Task prompt:
Look through the listing below, and wherever a line has the string "dropRelayLocked", copy it.

The input:
Lemma index_init : index_ok initRelays.
Proof.
  split; simpl; [|done]. intros h k. unfold bucket. rewrite lookup_empty. simpl.
  split; [set_solver|]. by intros (r & Hr & _).
Qed.

Lemma index_record k r st :
  reportRelays st !! k = None -> index_ok st -> index_ok (recordRelayLocked k r st).
Proof.
  intros Hk [Hix He]. split.
  - intros h k'. rewrite bucket_record. change (reportRelays (recordRelayLocked k r st))
      with (<[k := r]> (reportRelays st)). rewrite lookup_insert.
    destruct (decide (k = k')) as [<-|Hne].
    + split.
      * case_decide as Hh; [intros _; by exists r|].
        rewrite Hix, Hk. by intros (? & ? & _).
      * intros (r' & Hr' & Hh). simplify_eq. rewrite decide_True by done. set_solver.
    + rewrite <- (Hix h k'). case_decide; set_solver.
  - intros h. rewrite relaysByHost_record. case_decide; [|apply He].
    intros [= Heq]. set_solver.
Qed.

Lemma index_drop k st : index_ok st -> index_ok (dropRelayLocked k st).
Proof.
  intros [Hix He]. destruct (reportRelays st !! k) as [r|] eqn:Hk; [|by rewrite drop_None].
  split.
  - intros h k'. rewrite (bucket_drop k r) by done. rewrite reportRelays_drop, lookup_delete.
    specialize (Hix h k'). destruct (decide (k = k')) as [<-|Hne].
    + split; [|by intros (? & ? & _)]. case_decide as Hh; [set_solver|].
      rewrite Hix, Hk. intros (? & [= <-] & ?). done.
    + rewrite <- Hix. case_decide; set_solver.
  - intros h. rewrite (relaysByHost_drop k r) by done. repeat case_decide; [done| |apply He].
    by intros [= ?].
Qed.

(** Changing what an entry says, but not where it came from, leaves the index right. *)
Lemma index_update k r r' st :
  reportRelays st !! k = Some r -> hostOf (upfAddr r') = hostOf (upfAddr r) ->
  index_ok st -> index_ok (set_tables (<[k := r']> (reportRelays st)) (relaysByHost st) st).
Proof.
  intros Hk Hh [Hix He]. split; [|done]. simpl. intros h k'. rewrite Hix, lookup_insert.
  case_decide; [subst k'|done]. rewrite Hk. naive_solver.
Qed.

#[export] Hint Resolve index_init index_drop index_record : go.

(** *** Dropping many entries *)

Definition liveAt (now : Time) (r : reportRelay) : Prop := now - recorded r <= reportRelayLifetime.

#[export] Instance liveAt_dec now r : Decision (liveAt now r).
Proof. unfold liveAt. apply _. Defined.

Lemma time_Sub_live now r :
  (time_Sub now (recorded r) <=? reportRelayLifetime) = bool_decide (liveAt now r).
Proof.
  unfold liveAt. case_bool_decide as Hl; rewrite <- time_Sub_le in Hl by done; lia.
Qed.

Lemma drops_index (l : list Z) st :
  index_ok st -> index_ok (fold_left (fun st k => dropRelayLocked k st) l st).
Proof. revert st. induction l; simpl; auto with go. Qed.

Lemma drops_lookup (l : list Z) st k :
  reportRelays (fold_left (fun st k => dropRelayLocked k st) l st) !! k =
    if decide (k ∈ l) then None else reportRelays st !! k.
Proof.
  revert st. induction l as [|k' l IH]; intros st; cbn [fold_left].
  - by rewrite decide_False by apply not_elem_of_nil.
  - rewrite IH, reportRelays_drop, lookup_delete.
    destruct (decide (k' = k)) as [->|Hne].
    + rewrite (decide_True (P := k ∈ k :: l)) by by left. by case_decide.
    + destruct (decide (k ∈ l)).
      * by rewrite decide_True by by right.
      * by rewrite decide_False by (rewrite elem_of_cons; naive_solver).
Qed.

Lemma drops_rest (l : list Z) st :
  let st' := fold_left (fun st k => dropRelayLocked k st) l st in
  relayGenerations st' = relayGenerations st /\ reportRelaySeq st' = reportRelaySeq st /\
  lastRelaySweep st' = lastRelaySweep st.
Proof.
  revert st. induction l as [|k l IH]; intros st; cbn [fold_left]; [done|].
  destruct (IH (dropRelayLocked k st)) as (-> & -> & ->). apply drop_rest.
Qed.

Section Sweep.
Context `{!MapRange string, !MapRange Z}.

Lemma expire_fold now l st :
  fold_left (expireRelay now) l st =
  fold_left (fun st k => dropRelayLocked k st)
            (filter (fun kv : Z * reportRelay => ~ liveAt now kv.2) l).*1 st.
Proof.
  revert st. induction l as [|[k r] l IH]; intros st; [done|]. cbn [fold_left].
  rewrite IH. unfold expireRelay. cbn [fst snd]. rewrite time_Sub_live, filter_cons. simpl.
  case_bool_decide; case_decide; done.
Qed.

Lemma sweep_lookup now st k :
  index_ok st -> relaySweepInterval <= now - lastRelaySweep st ->
  reportRelays (sweepRelaysLocked now st) !! k =
    match reportRelays st !! k with
    | Some r => if decide (liveAt now r) then Some r else None
    | None => None
    end.
Proof.
  intros Hix Hdue. unfold sweepRelaysLocked.
  destruct (time_Sub now _ <? _) eqn:Ht.
  { apply Z.ltb_lt in Ht. rewrite time_Sub_lt in Ht by done. lia. }
  rewrite expire_fold, drops_lookup. cbn [set_generations set_lastSweep reportRelays].
  destruct (decide (k ∈ _)) as [Hin|Hnin].
  - apply list_elem_of_fmap in Hin as ([k' r] & -> & Hin).
    apply list_elem_of_filter in Hin as [Hd Hin]. apply elem_of_range in Hin. simpl in *.
    rewrite Hin. by rewrite decide_False.
  - destruct (reportRelays st !! k) as [r|] eqn:Hk; [|done].
    case_decide as Hl; [done|]. exfalso. apply Hnin, list_elem_of_fmap.
    exists (k, r). split; [done|]. apply list_elem_of_filter. split; [done|].
    by apply elem_of_range.
Qed.

Lemma sweep_closed now st :
  now - lastRelaySweep st < relaySweepInterval -> sweepRelaysLocked now st = st.
Proof.
  intros Hc. unfold sweepRelaysLocked. rewrite <- time_Sub_lt in Hc by done.
  apply Z.ltb_lt in Hc. by rewrite Hc.
Qed.

Lemma sweep_index now st : index_ok st -> index_ok (sweepRelaysLocked now st).
Proof.
  intros Hix. unfold sweepRelaysLocked. case_match; [done|].
  rewrite expire_fold. by apply drops_index.
Qed.

(** The sweep removes nothing that is live, and adds nothing. *)
Lemma sweep_keeps now st k r :
  reportRelays st !! k = Some r -> liveAt now r ->
  reportRelays (sweepRelaysLocked now st) !! k = Some r.
Proof.
  intros Hk Hl. unfold sweepRelaysLocked. case_match; [done|].
  rewrite expire_fold, drops_lookup. cbn [set_generations set_lastSweep reportRelays].
  rewrite decide_False; [done|]. intros ([k' r'] & -> & Hin)%list_elem_of_fmap.
  apply list_elem_of_filter in Hin as [Hd Hin]. apply elem_of_range in Hin. simpl in *.
  naive_solver.
Qed.

Lemma sweep_sub now st k r :
  reportRelays (sweepRelaysLocked now st) !! k = Some r -> reportRelays st !! k = Some r.
Proof.
  unfold sweepRelaysLocked. case_match; [done|].
  rewrite expire_fold, drops_lookup. by case_decide.
Qed.

Lemma sweep_seq now st : reportRelaySeq (sweepRelaysLocked now st) = reportRelaySeq st.
Proof.
  unfold sweepRelaysLocked. case_match; [done|].
  rewrite expire_fold. by edestruct drops_rest as (_ & -> & _).
Qed.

Response area:
Lemma index_drop k st : index_ok st -> index_ok (dropRelayLocked k st).
  index_ok st -> index_ok (fold_left (fun st k => dropRelayLocked k st) l st).
  reportRelays (fold_left (fun st k => dropRelayLocked k st) l st) !! k =
  let st' := fold_left (fun st k => dropRelayLocked k st) l st in
  destruct (IH (dropRelayLocked k st)) as (-> & -> & ->). apply drop_rest.
  fold_left (fun st k => dropRelayLocked k st)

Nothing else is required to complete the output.